Luckily for us, it is theoretically possible, and the easiest way to get there is by drastically cutting down on meat.
But it doesn’t have to be this way. Researchers recently modelled how the world could feed itself in 2050 without converting any current forests into agriculture. They tested the outcome under 500 different scenarios that varied according to realistic assumptions on future yields, the area needed for farming, livestock feed and human diets. They found that “deforestation is not a biophysical necessity”.
“While a wide range of feasible options to feed a no-deforestation world were found, many only worked under certain circumstances,” said Karl-Heinz Erb, lead author of the study, published in Nature Communications.
For example, meat-heavy diets were not compatible with lower yields similar to those under organic farming, or under the potential negative effects of climate change. Of all the variables involved, the feasibility of feeding the world with no deforestation is more dependent on what we are eating, than on how well we farm.
“The only diet found to work with all future possible scenarios of yield and cropland area, including 100% organic agriculture, was a plant-based one,” Erb said.
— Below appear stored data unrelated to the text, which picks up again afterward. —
(** ** writeBack *)

Lemma writeBack_loop_spec n acc c (e : Env W) :
  buf_wf (readBuf c) -> SPBuffer.size (readBuf c) <= Z.of_nat n ->
  exists r b e' d, writeBack_loop ifuel n acc c e = Some (r, set_readBuf b c, e') /\
    io_step (fd c) e e' [] d /\ buf_wf b /\ same_block (readBuf c) b /\
    contents (readBuf c) = d ++ contents b /\
    (r = acc + Z.of_nat (length d) \/ r = -1).
Proof.
  revert acc c e. induction n as [|n IH]; intros acc c e Hwf Hn; simpl;
    pose proof (distanceRead_eq _ Hwf) as Hdist; pose proof Hwf as [? ? _ ? ? _];
    destruct (Z.eqb_spec (SPBuffer.distanceRead (readBuf c)) 0) as [Hz|Hz]; try lia.
  1,2: exists acc, (readBuf c), e, []; split_and!; try done;
       [by destruct c|apply io_refl|left; simpl; lia].
  destruct (flush_round (readBuf c) c e Hwf Hz)
    as (data & r & e1 & k & b & -> & Hrun & Hio & Hk & Hr & Hu & Hcm & Hwf' & Hs & Hc & Hsz).
  simpl. rewrite Hrun. simpl. pose proof (contents_length _ Hwf) as Hl.
  assert (Hsplit : contents (readBuf c) = take k (contents (readBuf c)) ++ contents b)
    by (by rewrite Hc, take_drop).
  destruct (Z.ltb_spec 0 r) as [Hpos|Hpos].
  - destruct Hr as [->|[-> _]]; [|lia]. rewrite Hu, Hcm. simpl.
    destruct (IH (acc + Z.of_nat k) (set_readBuf b c) e1)
      as (r' & b' & e' & d' & Hrun' & Hio' & Hwf'' & Hs' & Hc' & Hr'); [done|simpl; lia|].
    simpl in *. eexists r', b', e', _. rewrite Hrun'. split_and!; try done.
    + exact (io_trans _ _ _ _ _ _ _ _ Hio Hio').
    + by etrans.
    + by rewrite <- app_assoc, <- Hc'.
    + rewrite length_app, length_take. destruct Hr' as [->| ->]; [left; lia|by right].
  - assert (k = 0%nat) as -> by lia. simpl in *.
    case_match; eexists _, (readBuf c), e1, []; split_and!; try done;
      [by destruct c|left; simpl; lia|by destruct c|right; lia].
Qed.
Lemma contents_nil b : buf_wf b -> SPBuffer.size b = 0 <-> contents b = [].
Proof.
  intros Hwf. pose proof (contents_length b Hwf) as Hl. split.
  - intros. apply length_zero_iff_nil. lia.
  - intros E. rewrite E in Hl. done.
Qed.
Even better: if we all woke up vegan in 2050, we would require less cropland than we did in the year 2000. This could allow us to “reforest” an area around the size of the entire Amazon rainforest – somehow fitting considering 70-80% of deforestation in the Amazon is due to the livestock industry.
In second place, the vegetarian diet was compatible with 94% of future no-deforestation scenarios. Going veggie would also save on cropland, allowing for an area around the size of India to return to nature.
This land-saving makes sense when considering the conversion rate between the grain that we could have directly consumed but instead feed to livestock. For example, in the US, it takes an astounding 25kg of grain to produce 1kg of beef, pigs require a grain to meat ratio of 9:1 and chickens, relatively less wasteful, are 3:1. As renowned ecologist Hugh Possingham put it: “Just stop feeding grain to animals – don’t eat something that ate something that you could have eaten.”
Plant-based diets are particularly impressive when compared to those that are rich in meat, which would require a 50% increase in global cropland area by 2050. In order to achieve this with a chance of no-deforestation, we’d have to convert lots of pasture to cropland and substantially increase yields, likely through using chemicals. But both conversion and intensification generally degrade ecosystems and lead to less biodiversity.
Overall the new study found that a meat-eater requires at least double the resources of a vegan or vegetarian.